Deep sequencing of the T cell receptor β repertoire reveals signature patterns and clonal drift in atherosclerotic plaques and patients.

The T cell receptor (TCR) β repertoire directly reflects the status of T cell function. Meanwhile, the immune/inflammatory responses regulated by T cells are the critical determinants of atherosclerosis development. However, due to technical limitations, the composition and molecular characteristics of the TCR repertoire in atherosclerotic patients have not been fully elucidated. In the present study, we use powerful immune repertoire sequencing technology to study this issue. Results show that the utilization of V and/or J genes and the diversity of TCRβ repertoire in atherosclerotic plaques are significantly reduced compared to those in the peripheral blood of normal subjects and atherosclerotic patients. The frequencies of the common T cell clones with certain lengths of the complement determining region 3 regions are notably different among all groups.

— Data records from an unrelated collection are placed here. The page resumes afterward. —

Lemma date_ascii s ymd : parse_date s = Some ymd -> str_forallb is_ascii s = true.
Proof.
  intros Hp. rewrite <- (parse_format _ _ Hp). destruct ymd as [[y m] d].
  assert (0 <= y < 10000) as Hy.
  { unfold parse_date in Hp. apply bind_Some in Hp as ([y' s1] & Ey & Hp).
    apply digits_pad in Ey as (uy & Huy & -> & _). change (10 ^ Z.of_nat 4) with 10000 in Huy.
    apply bind_Some in Hp as (s2 & _ & Hp). apply bind_Some in Hp as ([m' s3] & _ & Hp).
    apply bind_Some in Hp as (s4 & _ & Hp). apply bind_Some in Hp as ([d' s5] & _ & Hp).
    case_if; [|done]. simplify_eq. lia. }
  unfold format_date, format_year. replace (y <? 0) with false by lia. rewrite Z.abs_eq by lia.
  replace (y <=? 9999) with true by lia. cbn [String.append].
  repeat first [rewrite str_forallb_append | progress cbn [str_forallb]]. by rewrite !pad_ascii.
Qed.
End CalendarLemmas.

(** ** What the ledger relies on in encoding/json *)
Definition budget_utf8 (b : Ledger.budgetState) : Prop :=
  utf8_valid (Ledger.b_Day b) = true /\
  forall t k, Ledger.b_Active b !! t = Some k ->
    utf8_valid t = true /\ utf8_valid k.1 = true /\ utf8_valid k.2 = true.

(** A RawMessage comes back compacted (an empty one as "null"), a string with
    its invalid UTF-8 replaced, byte slices exactly. *)
Class LedgerJsonLaws (J : Ledger.LedgerJson) := {
  raw_message : list byte -> list byte;
  json_string : string -> string;
  raw_message_idem b : raw_message (raw_message b) = raw_message b;
  raw_message_valid b : Ledger.json_Valid b = true \/ b = [] -> Ledger.json_Valid (raw_message b) = true;
  json_string_valid t : utf8_valid (json_string t) = true;
  json_string_utf8 t : utf8_valid t = true -> json_string t = t;
  unmarshal_marshal_data d p : Ledger.marshal_data d = Some p ->
    Ledger.unmarshal_data p = Some
      (Ledger.mkData (raw_message (Ledger.dt_Header d)) (Ledger.dt_PredecessorWire d)
         (json_string (Ledger.dt_WireDigest d)) (Ledger.dt_Input d)
         (json_string (Ledger.dt_ProviderConfigFingerprint d)) (Ledger.dt_Output d)
         (json_string (Ledger.dt_ReplyID d)) (json_string (Ledger.dt_ReplyDigest d))
         (raw_message (Ledger.dt_Receipt d)));
  unmarshal_marshal_budget b p : budget_utf8 b -> Ledger.marshal_budget b = Some p ->
    Ledger.unmarshal_budget p = Some b;
}.

(** ** The contract *)
Module LedgerSpec.
Import Ledger.

Record AState := mkA { a_jobs : gmap JobKey Job; a_budget : budgetState }.

(** The part of a job that is fixed when its ASK is recorded. *)
Definition ask_of (d : Data) : string * list byte * list byte * list byte * string :=
  (dt_WireDigest d, dt_PredecessorWire d, dt_Header d, dt_Input d, dt_ProviderConfigFingerprint d).

(** The moves of CompareAndSwap and Revoke. *)
Inductive move (j j' : Job) : Prop :=
| mv_revoke : j_Revoked j = false -> j_Revoked j' = true -> j_Phase j' = j_Phase j -> j_Data j' = j_Data j ->
    move j j'
| mv_swap : j_Revoked j' = j_Revoked j -> allowed (j_Phase j) (j_Phase j') = true ->
    j_Phase j <> ProviderStarted -> j_Phase j' <> ProviderStarted ->
    (j_Revoked j = true -> j_Phase j = ReplyPrepared /\ j_Phase j' = PhaseAdmitted /\
       dt_ReplyID (j_Data j) <> "" /\ dt_ReplyID (j_Data j') = dt_ReplyID (j_Data j) /\
       dt_ReplyDigest (j_Data j') = dt_ReplyDigest (j_Data j)) ->
    move j j'.

Definition advance (j j' : Job) : Prop :=
  job_key j' = job_key j /\ j_Revision j' = j_Revision j + 1 /\ ask_of (j_Data j') = ask_of (j_Data j) /\
  move j j'.

Definition next_job (j : Job) (p : Phase) (d : Data) : Job :=
  mkJob (j_ProjectID j) (j_AskID j) (j_Revision j + 1) p (j_Revoked j) d.

Definition with_active (b : budgetState) (a : gmap string JobKey) : budgetState :=
  mkBudget (b_Limits b) (b_Enabled b) (b_Day b) (b_Calls b) a.

Definition charge (b : budgetState) (token : string) (k : JobKey) : budgetState :=
  mkBudget (b_Limits b) (b_Enabled b) (b_Day b) (b_Calls b + 1) (<[token := k]> (b_Active b)).

(** The label of a step: the day and the ASK of a provider call it admitted. *)
Notation label := (option (string * JobKey)).

Inductive astep (A : AState) : label -> AState -> Prop :=
| as_stutter : astep A None A
| as_insert k j : a_jobs A !! k = None -> job_key j = k -> j_Revision j = 1 -> j_Phase j = Queued ->
    j_Revoked j = false -> astep A None (mkA (<[k := j]> (a_jobs A)) (a_budget A))
| as_advance k j j' : a_jobs A !! k = Some j -> advance j j' ->
    astep A None (mkA (<[k := j']> (a_jobs A)) (a_budget A))
| as_enable e : astep A None (mkA (a_jobs A) (set_enabled (a_budget A) e))
| as_claim k j day token : b_Enabled (a_budget A) = true -> a_jobs A !! k = Some j ->
    j_Phase j = Queued -> j_Revoked j = false -> str_lt day (b_Day (a_budget A)) = false ->
    let b := roll_day (a_budget A) day in
    b_Calls b < CallsPerDay (b_Limits b) -> Z.of_nat (size (b_Active b)) < MaxConcurrent (b_Limits b) ->
    b_Active b !! token = None ->
    astep A (Some (day, k)) (mkA (<[k := next_job j ProviderStarted (j_Data j)]> (a_jobs A)) (charge b token k))
| as_finish k j token output : b_Active (a_budget A) !! token = Some k -> a_jobs A !! k = Some j ->
    j_Phase j = ProviderStarted -> output <> [] ->
    astep A None (mkA (<[k := next_job j OutputReady (set_output (j_Data j) output)]> (a_jobs A))
                    (with_active (a_budget A) (delete token (b_Active (a_budget A)))))
| as_unknown k j token : b_Active (a_budget A) !! token = Some k -> a_jobs A !! k = Some j ->
    j_Phase j = ProviderStarted ->
    astep A None (mkA (<[k := next_job j Unknown (j_Data j)]> (a_jobs A)) (a_budget A))
| as_abandon k j token j' : b_Enabled (a_budget A) = false -> b_Active (a_budget A) !! token = Some k ->
    a_jobs A !! k = Some j ->
    (j_Phase j = ProviderStarted /\ j' = next_job j Unknown (j_Data j) \/ j_Phase j = Unknown /\ j' = j) ->
    astep A None (mkA (<[k := j']> (a_jobs A))
                    (with_active (a_budget A) (delete token (b_Active (a_budget A))))).

(** ** What the contract keeps *)
Record a_ok (A : AState) : Prop := {
  ok_keys k j : a_jobs A !! k = Some j -> job_key j = k;
  ok_claims t k : b_Active (a_budget A) !! t = Some k ->
    exists j, a_jobs A !! k = Some j /\ (j_Phase j = ProviderStarted \/ j_Phase j = Unknown);
  ok_started k j : a_jobs A !! k = Some j -> j_Phase j = ProviderStarted ->
    exists t, b_Active (a_budget A) !! t = Some k;
  ok_distinct t t' k : b_Active (a_budget A) !! t = Some k -> b_Active (a_budget A) !! t' = Some k -> t = t';
}.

The high-frequency common clones are also increased in the atherosclerotic plaques compared to that in the other two groups. The expansion of several T cell clonotypes (V29-1J2-1, V20-1J1-6, V6-3J2-7 and V11-2J2-2) is validated in atherosclerotic patients. In short, this study reveals that the diversity of TCR β repertoire significantly decreases in atherosclerotic plaques, probably because of the reduced utilization of VJ genes and marked expansion of some T cell subclones. It provides the basis for understanding the roles of T lymphocytes in the pathogenesis of atherosclerosis.